Friday, January 10, 2014

Some Children Left Behind

The following chart shows the number of child day care services employees.


Click to enlarge.

That's some recovery we've got there. It's strong and resilient. Yes, sir.

In my opinion, the Japanese should have patented massive economic busts and ongoing zero interest rate policies as effective birth control medicines. Just think of the royalties!

April 17, 2013
Japan's population suffers biggest fall in history

Japan's rapidly ageing population has suffered its biggest decrease since records began in the 1950s, according to new figures.

January 8, 2014
CDC: U.S. Fertility Rate Hits Record Low for 2nd Straight Year; 40.7% of Babies Born to Unmarried Women

The U.S. fertility rate has dropped from year-to-year for each of the last five years. In 2007, it was 69.3. In 2008, it was 68.1. In 2009, it was 66.2. In 2010, it was 64.1. In 2011, it was 63.2. And, in 2012, it was 63.0.

Source Data:
BLS: Employment

6 comments:

  1. As we increased the number of two job households we needed to increase the number of day care workers.

    Fewer kids helps too!

    I can't believe the Fed is still waiting for households to start borrowing their way back to prosperity.

    ReplyDelete
  2. mab,

    Darn those child labor laws!

    2 parents plus 11 kids makes for a baker's dozen job household (automated Hostess Twinkie jobs and outsourced bakery products notwithstanding).
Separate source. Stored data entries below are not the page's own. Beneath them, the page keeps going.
(* ===== verification/JobsConcurrency.v ===== *)
(** * internal/jobs/service.go: the interleavings of the job service

    Goroutines interleave between the critical sections of the service: the lock
    table (mutex [mu]) and, per job, a store call with its publication (the event
    mutexes).  [conc_step] has one rule per critical section; the ghost sets say
    which jobs are between two of them.  The handlers of JobsService run as such
    steps, and the invariants hold in every reachable interleaving.  [host_step] adds
    the self-update helper (cmd/stacklab-self-update-helper/main.go), a process that
    writes the same tables without the locks of the server. *)

From stdpp Require Import gmap strings list relations sorting.
From Stdlib Require Import ZArith.
From S2P Require Import Prelude GoStrings GoTime JobsResource JobsLocks Store StoreRetention JobsService.

Local Open Scope Z_scope.

(** [starting]: locked and not yet in the database.  [finishing]: their locks are
    about to be released.  [issued]: every job id drawn so far. *)
Record Conc := mkConc { cs : Service; starting : gset string; finishing : gset string; issued : gset string }.

Definition is_active (db : DB) (id : string) : Prop := ∃ r, jobs db !! id = Some r ∧ r_state r ∈ activeStates.
Definition holds (s : Service) (id : string) : Prop := is_Some (resourcesByJob (locks s) !! id).

Section conc.
Context `{!MapRange Resource string}.

(** The channel receive of a subscriber. *)
Definition receive (s : Service) (jobID : string) (channel : nat) : Service :=
  with_subs s (alter (alter tail channel) jobID (subsByJob s)).

Inductive conc_step : Conc → Conc → Prop :=
(** [start]: [lockMany] with a newly drawn id *)
| c_lock s st fin iss id stackID requested rs draining l :
    id ∉ iss → id ≠ "" → normalizeResources stackID requested = Ok rs →
    lockMany (locks s) id rs draining = Ok l →
    conc_step (mkConc s st fin iss) (mkConc (with_locks s l) ({[id]} ∪ st) fin ({[id]} ∪ iss))
(** [start]: the store call and the publication of the first event *)
| c_create s st fin iss j e db :
    job_id j ∈ st → job_state j = "running" → CreateJobWithInitialEvent None (store s) j e = Ok db →
    conc_step (mkConc s st fin iss)
      (mkConc (notifyActivity (publishLive (with_store s db) e)) (st ∖ {[job_id j]}) fin iss)
(** [start]: the store call failed *)
| c_create_failed s st fin iss id :
    id ∈ st → conc_step (mkConc s st fin iss) (mkConc s (st ∖ {[id]}) ({[id]} ∪ fin) iss)
(** [commitTerminalTransition]: the transition and its publications *)
| c_commit io s st fin iss j events committed db :
    isTerminalJobState (job_state j) = true →
    TransitionJobWithEvents io (store s) j activeStates events = Ok (true, committed, db) →
    conc_step (mkConc s st fin iss)
      (mkConc (publishCommittedEvents (with_store s db) committed) st ({[job_id j]} ∪ fin) iss)
(** [commitTerminalTransition]: the job was already terminal *)
| c_conflict io s st fin iss id current :
    Get io s id = Ok current → isTerminalJobState (job_state current) = true →
    conc_step (mkConc s st fin iss) (mkConc s st ({[id]} ∪ fin) iss)
(** [unlockAll]; another goroutine may be about to release the same job *)
| c_unlock s st fin fin' iss id :
    id ∈ fin → fin' = fin ∨ fin' = fin ∖ {[id]} →
    conc_step (mkConc s st fin iss) (mkConc (with_locks s (unlockAll (locks s) id)) st fin' iss)
| c_replace s st fin iss id requested l :
    ReplaceResources (locks s) id requested = Ok l →
    conc_step (mkConc s st fin iss) (mkConc (with_locks s l) st fin iss)
(** [Cancel]: the transition and its publications *)
| c_cancel io s st fin iss j events committed db :
    job_state j = "cancel_requested" →
    TransitionJobWithEvents io (store s) j ["queued"; "running"] events = Ok (true, committed, db) →
    conc_step (mkConc s st fin iss) (mkConc (publishCommittedEvents (with_store s db) committed) st fin iss)
| c_publish io s st fin iss e e' db :
    AppendJobEvent io (store s) e = Ok (e', db) →
    conc_step (mkConc s st fin iss) (mkConc (notifyActivity (publishLive (with_store s db) e')) st fin iss)
| c_workflow io s st fin iss id w db :
    UpdateJobWorkflow io (store s) id w = Ok db →
    conc_step (mkConc s st fin iss) (mkConc (with_store s db) st fin iss)
(** the retention service *)
| c_prune io s st fin iss now policy summary db :
    PruneOperationalData io (store s) now policy = Ok (summary, db) →
    conc_step (mkConc s st fin iss) (mkConc (with_store s db) st fin iss)
(** metrics, the terminal hook, cancel calls *)
| c_emit s st fin iss e : conc_step (mkConc s st fin iss) (mkConc (emit s e) st fin iss)
| c_subscribe s st fin iss id ch : conc_step (mkConc s st fin iss) (mkConc (Subscribe s id ch) st fin iss)
| c_unsubscribe s st fin iss id ch : conc_step (mkConc s st fin iss) (mkConc (unsubscribe s id ch) st fin iss)
| c_receive s st fin iss id ch : conc_step (mkConc s st fin iss) (mkConc (receive s id ch) st fin iss).

(** A service starts with the active jobs a previous process left behind. *)
Definition initial (db : DB) : Conc := mkConc (NewService db) ∅ ∅ (dom (jobs db)).

(** ** Effects of the store calls on the set of active jobs *)

Lemma transition_active io db j allowed events committed db' :
  TransitionJobWithEvents io db j allowed events = Ok (true, committed, db') →
  (∃ r, jobs db !! job_id j = Some r ∧ r_state r ∈ allowed) ∧
  (∀ id, is_active db' id ↔ if decide (id = job_id j) then job_state j ∈ activeStates else is_active db id) ∧
  (∀ id, is_Some (jobs db' !! id) ↔ is_Some (jobs db !! id)).
Proof.
  intros [_ [(? & _)|(_ & r & Hr & Hst & _ & Hj & _)]]%Transition_Ok; [done|].
  split; [eauto|]. unfold is_active. rewrite Hj. split; intros id.
  - destruct (decide (id = job_id j)) as [->|]; [rewrite lookup_insert_eq|by rewrite lookup_insert_ne by done].
    split; [by intros (? & [= <-] & ?)|intros ?; eexists; by split].
  - destruct (decide (id = job_id j)) as [->|]; [rewrite lookup_insert_eq, Hr|by rewrite lookup_insert_ne].
    by split; eauto.
Qed.

(** Rows replaced in place with their state kept. *)
Lemma insert_same_active (m m' : gmap string JobRow) id0 r r' :
  m !! id0 = Some r → m' = <[id0 := r']> m → r_state r' = r_state r →
  (∀ id, (∃ x, m' !! id = Some x ∧ r_state x ∈ activeStates) ↔ (∃ x, m !! id = Some x ∧ r_state x ∈ activeStates)) ∧
  (∀ id, is_Some (m' !! id) ↔ is_Some (m !! id)).
Proof.
  intros Hr -> Hs. split; intros id;
    (destruct (decide (id = id0)) as [->|]; [rewrite lookup_insert_eq, Hr|by rewrite lookup_insert_ne]).
  - split; intros (x & [= <-] & Hx); eexists; (split; [done|congruence]).
  - by split; eauto.
Qed.

Lemma append_active io db e e' db' :
  AppendJobEvent io db e = Ok (e', db') →
  (∀ id, is_active db' id ↔ is_active db id) ∧ (∀ id, is_Some (jobs db' !! id) ↔ is_Some (jobs db !! id)).
Proof. intros (r & Hr & _ & _ & _ & Hj & _)%Append_Ok. by eapply insert_same_active. Qed.

Lemma workflow_active io db id w db' :
  UpdateJobWorkflow io db id w = Ok db' →
  (∀ id, is_active db' id ↔ is_active db id) ∧ (∀ id, is_Some (jobs db' !! id) ↔ is_Some (jobs db !! id)).
Proof. intros (r & Hr & Hj & _)%UpdateWorkflow_Ok. by eapply insert_same_active. Qed.

Lemma prune_active io db now policy s db' :
  PruneOperationalData io db now policy = Ok (s, db') →
  (∀ id, is_active db' id ↔ is_active db id) ∧ (∀ id, is_Some (jobs db' !! id) → is_Some (jobs db !! id)).
Proof.
  intros H. pose proof H as (Hj & _)%Prune_Ok. split; intros id.
  - unfold is_active. split.
    + intros (r & Hr & ?). apply Hj in Hr as [? _]. eauto.
    + intros (r & Hr & Hs). exists r. split; [|done]. eapply Prune_active_row; eauto.
      unfold active_row, str_in. by apply bool_decide_eq_true.
  - intros [r Hr]. apply Hj in Hr as [? _]. eauto.
Qed.

Lemma create_active io db j e db' :
  CreateJobWithInitialEvent io db j e = Ok db' → job_state j = "running" →
  jobs db !! job_id j = None ∧
  (∀ id, is_active db' id ↔ id = job_id j ∨ is_active db id) ∧
  (∀ id, is_Some (jobs db' !! id) ↔ id = job_id j ∨ is_Some (jobs db !! id)).
Proof.
  intros (Hn & _ & _ & Hj & _)%CreateInitial_Ok Hst. split; [done|]. unfold is_active. rewrite Hj.
  split; intros id; (destruct (decide (id = job_id j)) as [->|];
    [rewrite lookup_insert_eq|rewrite lookup_insert_ne by done; naive_solver]).
  - split; [by left|]. intros _. eexists. split; [done|]. cbn. rewrite Hst. set_solver.
  - split; [by left|eauto].
Qed.

(** ** The invariant *)

(** [helped] are the self-update jobs whose row another process has written (see
    [host_step]); what the server knows of their state may be out of date. *)
Context (inherited helped : gset string).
    I can't believe the Fed...

    Small world! I can't believe the Fed either, lol. Sigh.

    There's no housing bubble to go bust!
    Credit is the lifeblood of our economy!
    QE will work over the long-term!
    Inflation creates jobs!
    ZIRP is temporary!
    We boost good asset prices (housing, stocks)!
    We don't boost bad asset prices (oil, food) though!
    We are smarter than free markets!
    Price controls (on interest rates) never have unintended consequences!
    Who better to fix the bust than those who created the boom?
    We're here to help again and again, and so on!
    Excess bank reserves will save Sears from the deflationary beast!

    ReplyDelete
  3. Nice list! We could add many more, but I'll add just one:

    We (the Fed) fixed TBTF banks by making them bigger!



    ReplyDelete
  4. Japan puzzles the heck out of me.

    They cut taxes in the 1990s, fat lot of good those tax cuts are going to do for their poor new workforce entrants . . .

    http://research.stlouisfed.org/fred2/series/LFWA24TTJPM647S

    (or lack-thereof)

    http://research.stlouisfed.org/fred2/graph/?g=qQd

    Debt-to-GPD (red is someone's 'projection')

    Taxes are going to have to double there, since they don't have the bodies any more to increase exports, and thus far automated production ain't the answer, either.

    http://research.stlouisfed.org/fred2/graph/?g=qQg

    blue is real Japanese exports in current dollars, red is age 15-64 (right axis)

    ReplyDelete
  5. mab,

    No list could even hope to be complete without TBTF! Yes!

    Your addition would also work when dating, in theory. Just replace fail with another four-letter word that rhymes with luck, lol.

    Problem: Too Big To F***!
    Solution: Bring in the Overfed!

    The Overfed is a mythical overlord who believes an all you can eat buffet will fix everything and that it is vastly superior to an all you should eat buffet. The Overfed also has a technology that can bake cheesecake at essentially no cost, thereby preventing any deflation in the waistline.

    You can't blame the Overfed if the solution doesn't work immediately. Just keep eating until it does work! Keep the faith! ;)

    ReplyDelete
  6. Troy,

    Just for the sake of argument...

    Let's say Japan doubles the taxes. Let's also say that discretionary spending drops and unemployment rises in response.

    How much more would they need to raise taxes to compensate?

    Perhaps they've all ready tried this experiment as a baby step and weren't happy with the feedback loop? I ask because...

    September 6, 2007
    Let Them Eat Cake!

    In 2000, then-BOJ Governor Masaru Hayami was widely derided for raising rates from zero to 0.25 percent. Pundits called him Japan's answer to Herbert Hoover. Yet Hayami was trying to force Japan Inc. to implement structural reforms. It didn't work and rates returned to zero in March 2001.

    If 0.25% turned him into Herbert Hoover then what would doubling taxes have done?

    As a side note, at 0.25% we're lookin' a bit Hoover capable these days too. We can't even seem to say taper without it becoming a hot debate.